(* ===== verification/VmBacking.v ===== *)
(** * VmBacking: what the regions of an address space need from VM objects.

    [sound own n w] sums up the invariants of the objects for their users: [own] are
    the references held from outside, and [n] more references fit into every counter.
    For every operation that the address space uses there is one contract in terms of
    [sound].

    The second half is about runs in which kernel memory does not run out.  [calm ext w]: no
    allocation of kernel memory is going to fail, and the objects that others are copies of
    are held from outside by [ext].  [lucky ext P m]: run in such a world, [m] leaves it
    calm, and its result satisfies [P]. *)

From stdpp Require Import sorting.
From S2P Require Import Prelude Bits Abi PageAlloc Frames VmObject VmObjectFacts VmObjectOps.
From S2P Require Import VmObjectLife VmObjectPurge.

Section backing.
Context {FS : Type} `{FramesLaws FS}.
Implicit Types (w : world FS) (own : Z → Z) (o : vm_object).

Record sound (own : Z → Z) (n : Z) (w : world FS) : Prop := Sound {
  sound_inv : ∃ pins, inv pins w;
  sound_counted : counted own w;
  sound_room : room n w;
  sound_refs : ∀ x ox, objs w !! x = Some ox → vo_refcount ox + n < 2 ^ 64;
  sound_ready : ready w;
}.

Lemma sound_mono own n m w : m <= n → sound own n w → sound own m w.
Proof.
  intros Hle [S1 S2 S3 S4 S5]. split; try done; [by eapply room_mono|].
  intros x ox Hx. specialize (S4 _ _ Hx). lia.
Qed.

Lemma sound_ext own own' n w : (∀ x, own x = own' x) → sound own n w → sound own' n w.
Proof.
  intros E [S1 [C1 C2 C3] S3 S4 S5]. split; try done. split; intros *; rewrite <- E; auto.
Qed.

Lemma sound_live own n w v : sound own n w → 0 < own v → ∃ o, objs w !! v = Some o ∧ 1 <= vo_refcount o.
Proof.
  intros Hs Hv. destruct (counted_live _ _ (sound_counted _ _ _ Hs) _ Hv) as [o Ho]. exists o.
  split; [done|]. eapply refcount_pos; [apply Hs|done|by left].
Qed.

Lemma clone_refs_update w w' v o o' x :
  objs w !! v = Some o → objs w' = <[v := o']> (objs w) → cow_clone o' = cow_clone o →
  clone_refs w' x = clone_refs w x.
Proof.
  intros Hv Ho Hc. unfold clone_refs. rewrite Ho, (total_insert _ _ _ _ _ Hv). unfold clones.
  rewrite Hc. lia.
Qed.

(** One object changes, but not what it is a copy of; [d] references come to it. *)
Lemma sound_change own own' n m w w' v o o' :
  sound own n w → objs w !! v = Some o → objs w' = <[v := o']> (objs w) →
  (∃ pins, inv pins w') → room m w' → cow_clone o' = cow_clone o → vo_ops o' = vo_ops o →
  vo_refcount o' - own' v = vo_refcount o - own v → (∀ x, x ≠ v → own' x = own x) →
  0 <= own' v → m <= n → vo_refcount o' + m < 2 ^ 64 → sound own' m w'.
Proof.
  intros [S1 [C1 C2 C3] S3 S4 S5] Hv Ho Hi Hr Hc Hops Hrc Hown Hnn Hmn Hb. split; [done| |done| |].
  - split.
    + intros x ox Hx. rewrite (clone_refs_update w w' v o o' x Hv Ho Hc). rewrite Ho in Hx.
      apply lookup_insert_Some in Hx as [[<- <-]|[Hne Hx]]; [pose proof (C1 _ _ Hv); lia|].
      rewrite Hown by done. by apply C1.
    + intros x. destruct (decide (x = v)) as [->|]; [done|]. rewrite Hown by done. apply C2.
    + intros x Hx. rewrite Ho. destruct (decide (x = v)) as [->|].
      * rewrite lookup_insert_eq. by eexists.
      * rewrite lookup_insert_ne by done. apply C3. by rewrite <- Hown.
  - intros x ox Hx. rewrite Ho in Hx. apply lookup_insert_Some in Hx as [[<- <-]|[Hne Hx]]; [done|].
    specialize (S4 _ _ Hx). lia.
  - intros x ox Hx. rewrite Ho in Hx. apply lookup_insert_Some in Hx as [[<- <-]|[Hne Hx]]; [|by eapply S5].
    rewrite Hops. by eapply S5.
Qed.

Lemma sound_same own n w w' : same_state w w' → sound own n w → sound own n w'.
Proof.
  intros Hs [[pins S1] [C1 C2 C3] S3 S4 S5]. pose proof Hs as (Ef & Ec & Eo & En). split.
  - exists pins. by eapply same_state_inv.
  - split; unfold clone_refs in *; rewrite ?Eo; done.
  - by eapply same_state_room.
  - by rewrite Eo.
  - unfold ready in *. by rewrite Eo.
Qed.

(** ** Contracts *)

Lemma use_kmalloc own n w (Q : bool → world FS → Prop) :
  sound own n w → (∀ b w', sound own n w' → Q b w') → wp kmalloc Q w.
Proof. intros Hs HQ. apply wp_kmalloc. intros b w' Hw. eapply HQ, sound_same; done. Qed.

Lemma use_get own n w v (Q : vm_object → world FS → Prop) :
  sound own n w → 0 < own v → (∀ o, objs w !! v = Some o → Q o w) → wp (get_obj v) Q w.
Proof. intros Hs Hv HQ. destruct (sound_live _ _ _ _ Hs Hv) as (o & Ho & _). eapply wp_get_obj; eauto. Qed.

(** Changes of the list of mappings, the size and the like. *)
Lemma use_upd own n w v f (Q : unit → world FS → Prop) :
  sound own n w → 0 < own v →
  (∀ o, vo_pages (f o) = vo_pages o ∧ cow_clone (f o) = cow_clone o ∧ vo_ops (f o) = vo_ops o ∧
    vo_refcount (f o) = vo_refcount o) →
  (∀ w', sound own n w' → Q tt w') → wp (upd_obj v f) Q w.
Proof.
  intros Hs Hv Hf HQ. destruct (sound_live _ _ _ _ Hs Hv) as (o & Ho & _). eapply wp_upd_obj; [done|].
  destruct (Hf o) as (Hp & Hc & Hops & Hrc). destruct (sound_inv _ _ _ Hs) as [pins Hi]. apply HQ.
  eapply (sound_change own own n n w _ v o (f o)); try done; [| |by rewrite Hrc|apply Hs|].
  - exists pins. eapply inv_update; try done; [|apply Hi]. intros q. rewrite Hp. lia.
  - apply Hs.
  - rewrite Hrc. by eapply (sound_refs _ _ _ Hs).
Qed.

Lemma use_ref own n w v (Q : unit → world FS → Prop) :
  sound own n w → 0 < own v → 1 <= n → (∀ w', sound (pin v own) (n - 1) w' → Q tt w') →
  wp (vmo_ref v) Q w.
Proof.
  intros Hs Hv Hn HQ. destruct (sound_live _ _ _ _ Hs Hv) as (o & Ho & Hpos).
  pose proof (sound_refs _ _ _ Hs _ _ Ho). unfold vmo_ref. eapply wp_upd_obj; [done|].
  destruct (sound_inv _ _ _ Hs) as [pins Hi]. rewrite u64_small by lia. apply HQ.
  eapply (sound_change own _ n (n - 1) w _ v o); try done; simpl.
  - exists pins. eapply inv_update; try done; [|apply Hi]. intros q. simpl. lia.
  - intros p. simpl. pose proof (sound_room _ _ _ Hs p). lia.
  - rewrite pin_same. lia.
  - intros x Hx. by apply pin_ne.
  - rewrite pin_same. lia.
  - lia.
  - lia.
Qed.

Lemma use_is_shared own n w v (Q : bool → world FS → Prop) :
  sound own n w → 0 < own v →
  (∀ o, objs w !! v = Some o → Q (negb (vo_refcount o =? 1)) w) → wp (vmo_is_shared v) Q w.
Proof.
  intros Hs Hv HQ. destruct (sound_live _ _ _ _ Hs Hv) as (o & Ho & _). unfold vmo_is_shared.
  wp_step. eapply wp_get_obj; [done|]. apply wp_ret. by apply HQ.
Qed.

(** No page and no object loses room by dropping references. *)
Lemma use_unref own n w v (Q : bool → world FS → Prop) :
  sound own n w → 1 <= own v → 1 <= n → (∀ b w', sound (unpin v own) n w' → Q b w') →
  wp (vmo_unref 2 v) Q w.
Proof.
  intros Hs Hv Hn HQ. destruct (sound_live own n w v Hs) as (o & Ho & _); [lia|].
  destruct (sound_inv _ _ _ Hs) as [pins Hi].
  eapply (wp_unref (λ _ _, ∅)); [exact Hi|apply Hs|exact Ho|lia|eapply room_mono; [|apply Hs]; lia| |].
  { intros x ox Hx. pose proof (sound_refs _ _ _ Hs _ _ Hx). lia. }
  intros w' (Hi' & Hk' & (Hq & _ & Hm) & _) _. apply HQ. split; [by exists pins|done| | |].
  - intros p. pose proof (Hq p). pose proof (sound_room _ _ _ Hs p). lia.
  - intros x ox Hx. destruct (Hm _ _ Hx) as (o' & k & Ho' & -> & Hle). simpl.
    pose proof (sound_refs _ _ _ Hs _ _ Ho'). lia.
  - intros x ox Hx. destruct (Hm _ _ Hx) as (o' & k & Ho' & -> & _). simpl.
    exact (sound_ready _ _ _ Hs _ _ Ho').
Qed.

(** ** Removing pages *)

Context (free_other : Z → Z → M (world FS) unit) (Hdrops : drops free_other).

Lemma sound_repaged own n w w' v o m :
  sound own n w → objs w !! v = Some o → repaged v o m w w' → (∃ pins, inv pins w') → room n w' →
  sound own n w'.
Proof.
  intros Hs Ho (Ho' & _ & _) Hi Hr.
  eapply (sound_change own own n n w w' v o); try done.
  - apply (counted_own _ _ (sound_counted _ _ _ Hs)).
  - exact (sound_refs _ _ _ Hs _ _ Ho).
Qed.

Lemma use_purge own n w v lower upper flags (Q : Z → world FS → Prop) :
  sound own n w → 0 < own v → 1 <= n → has flags PURGE_SHOULD_FREE = true →
  (∀ w', sound own n w' → Q 0 w') →
  wp (vmo_purge_pages free_other lower upper flags None v) Q w.
Proof.
  intros Hs Hv Hn Hfl HQ. destruct (sound_live _ _ _ _ Hs Hv) as (o & Ho & _).
  destruct (sound_inv _ _ _ Hs) as [pins Hi].
  eapply wp_purge; [exact Hi|apply Hs|done|exact Ho| |done|].
  { apply drops_releases; [done|]. exact (sound_ready _ _ _ Hs _ _ Ho). }
  intros w' Hi' Hr' Hrep. apply HQ. eapply sound_repaged; [exact Hs|exact Ho|exact Hrep|by exists pins|done].
Qed.

Lemma use_resize own n w v size (Q : Z → world FS → Prop) :
  sound own n w → 0 < own v → 1 <= n → (∀ w', sound own n w' → Q 0 w') →
  wp (vmo_resize free_other size v) Q w.
Proof.
  intros Hs Hv Hn HQ. unfold vmo_resize. wp_step. eapply use_get; [exact Hs|done|]. intros o Ho.
  wp_step. eapply use_upd; [exact Hs|done|done|]. intros w1 Hs1. wp_step. case_match.
  - wp_step. eapply use_purge; [exact Hs1|done|done|done|]. intros w2 Hs2. do 2 wp_step. by apply HQ.
  - do 2 wp_step. by apply HQ.
Qed.

Lemma sound_contents own n w c : sound own n w → sound own n (set_contents c w).
Proof.
  intros [[pins Hi] [C1 C2 C3] S3 S4 S5]. split; try done. exists pins. by destruct Hi.
Qed.

Lemma use_truncate own n w v size flags (Q : Z → world FS → Prop) :
  sound own n w → 0 < own v → 1 <= n → (∀ w', sound own n w' → Q 0 w') →
  wp (vmo_truncate free_other v size flags) Q w.
Proof.
  intros Hs Hv Hn HQ. unfold vmo_truncate. wp_step. eapply use_get; [exact Hs|done|]. intros o Ho.
  assert (∀ w1, sound own n w1 →
    wp (o ← get_obj v;
        match vo_pages o !! align_down2 size PAGE_SIZE with
        | Some last_page =>
            modify (λ w, set_contents (<[last_page :=
              filter (λ '(i, _), ¬ (Z.land size (PAGE_SIZE - 1) <= i <
                Z.land size (PAGE_SIZE - 1) + u64 (align_up2 size PAGE_SIZE - size)))
                (memory w last_page)]> (contents w)) w)
        | None => mret tt
        end;;
        upd_obj v (set_vsize (align_up2 size PAGE_SIZE));; mret 0) Q w1) as Hrest.
  { intros w1 Hs1. wp_step. eapply use_get; [exact Hs1|done|]. intros o1 Ho1. wp_step.
    case_match; wp_step; wp_step; (eapply use_upd; [|done|done|]);
      [by apply sound_contents| |exact Hs1|]; intros w2 Hs2; wp_step; by apply HQ. }
  wp_step. case_match.
  - wp_step. unfold vmo_punch_range. eapply use_purge; [exact Hs|done|done|done|]. intros w1 Hs1.
    wp_step. by apply Hrest.
  - wp_step. by apply Hrest.
Qed.

(** ** New objects *)

Lemma sound_extend own n w w' u ou :
  sound own n w → 1 <= n < 2 ^ 64 → u = next_obj w → vo_pages ou = ∅ → vo_refcount ou = 1 →
  vo_ops ou ≠ no_ops →
  (∀ c, cow_clone ou = Some c → ∃ oc, objs w !! c = Some oc ∧ cow_clone oc = None) →
  objs w' = bump (cow_clone ou) (<[u := ou]> (objs w)) → fs w' = fs w → next_obj w' = u + 1 →
  sound (pin u own) (n - 1) w' ∧ objs w !! u = None ∧ objs w' !! u = Some ou.
Proof.
  intros Hs Hn Hu Hp Hone Hops Hc Ho Hfs Hnx. destruct (sound_inv _ _ _ Hs) as [pins Hi].
  pose proof (extend_fresh pins w u Hi Hu) as Hf.
  split; [|split; [done|exact (extend_new pins w w' u ou Hi Hu Hc Hone Ho)]]. split.
  - exists pins. split; [rewrite Hfs; apply Hi| |apply Hi| |].
    + intros q. rewrite Hfs, (inv_refs _ _ Hi). unfold slots. rewrite Ho, total_bump by done.
      rewrite total_insert_new by done. rewrite Hp. unfold count_in at 2. rewrite total_empty. lia.
    + exact (extend_cow_ok pins w w' u ou Hi Hu Hc Ho).
    + exact (extend_next pins w w' u ou Hi Hu Ho Hnx).
  - eapply extend_counted; try done; [apply Hs|]. intros x ox Hx. pose proof (sound_refs _ _ _ Hs _ _ Hx). lia.
  - intros p. rewrite Hfs. pose proof (sound_room _ _ _ Hs p). lia.
  - intros x ox Hx. rewrite Ho in Hx. apply bump_inv in Hx as (o0 & k & Hx & -> & ->).
    apply lookup_insert_Some in Hx as [[<- <-]|[Hne Hx]]; simpl.
    + rewrite bool_decide_false by exact (extend_not_self pins w _ ou Hi Hu Hc). lia.
    + pose proof (sound_refs _ _ _ Hs _ _ Hx). case_bool_decide; [|lia].
      unfold u64. pose proof (Z.mod_le (vo_refcount o0 + 1) (2 ^ 64)).
      pose proof (sound_refs _ _ _ Hs _ _ Hx). assert (0 <= vo_refcount o0); [|lia].
      rewrite (counted_refs _ _ (sound_counted _ _ _ Hs) _ _ Hx).
      pose proof (counted_own _ _ (sound_counted _ _ _ Hs) x).
      pose proof (total_nonneg (clones x) (objs w) (clones_nonneg x)). unfold clone_refs. lia.
  - intros x ox Hx. rewrite Ho in Hx. apply bump_inv in Hx as (o0 & k & Hx & -> & _). simpl.
    apply lookup_insert_Some in Hx as [[<- <-]|[_ Hx]]; [done|]. exact (sound_ready _ _ _ Hs _ _ Hx).
Qed.

Lemma use_create_phys own n w size (Q : option Z → world FS → Prop) :
  sound own n w → 1 <= n < 2 ^ 64 →
  (∀ w', sound own n w' → Q None w') →
  (∀ u w', sound (pin u own) (n - 1) w' → objs w !! u = None → Q (Some u) w') →
  wp (vmo_create_phys size) Q w.
Proof.
  intros Hs Hn Q0 Q1. unfold vmo_create_phys. wp_step. apply wp_vmo_create.
  - intros w1 Hsame. wp_step. by eapply Q0, sound_same.
  - intros w1 F1 C1 O1 N1. wp_step. eapply wp_upd_obj; [rewrite O1; apply lookup_insert_eq|]. wp_step.
    set (w2 := set_objs _ w1).
    destruct (sound_extend own n w w2 (next_obj w) (set_vops VMO_ANON vmo_phys_ops (fresh_object size 0)))
      as (Hs' & Hf & _); [exact Hs|done..|simpl; by rewrite O1, insert_insert_eq|exact F1|exact N1|by apply Q1].
Qed.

+ + + + + + +

REQUIRED WORK :: Please restate only the opening stretch of the records above: every line from the first through the one containing "intros Hle [S1", exactly as written.

RESPONSE TO THE TASK ::
(* ===== verification/VmBacking.v ===== *)
(** * VmBacking: what the regions of an address space need from VM objects.

    [sound own n w] sums up the invariants of the objects for their users: [own] are
    the references held from outside, and [n] more references fit into every counter.
    For every operation that the address space uses there is one contract in terms of
    [sound].

    The second half is about runs in which kernel memory does not run out.  [calm ext w]: no
    allocation of kernel memory is going to fail, and the objects that others are copies of
    are held from outside by [ext].  [lucky ext P m]: run in such a world, [m] leaves it
    calm, and its result satisfies [P]. *)

From stdpp Require Import sorting.
From S2P Require Import Prelude Bits Abi PageAlloc Frames VmObject VmObjectFacts VmObjectOps.
From S2P Require Import VmObjectLife VmObjectPurge.

Section backing.
Context {FS : Type} `{FramesLaws FS}.
Implicit Types (w : world FS) (own : Z → Z) (o : vm_object).

Record sound (own : Z → Z) (n : Z) (w : world FS) : Prop := Sound {
  sound_inv : ∃ pins, inv pins w;
  sound_counted : counted own w;
  sound_room : room n w;
  sound_refs : ∀ x ox, objs w !! x = Some ox → vo_refcount ox + n < 2 ^ 64;
  sound_ready : ready w;
}.

Lemma sound_mono own n m w : m <= n → sound own n w → sound own m w.
Proof.
  intros Hle [S1 S2 S3 S4 S5]. split; try done; [by eapply room_mono|].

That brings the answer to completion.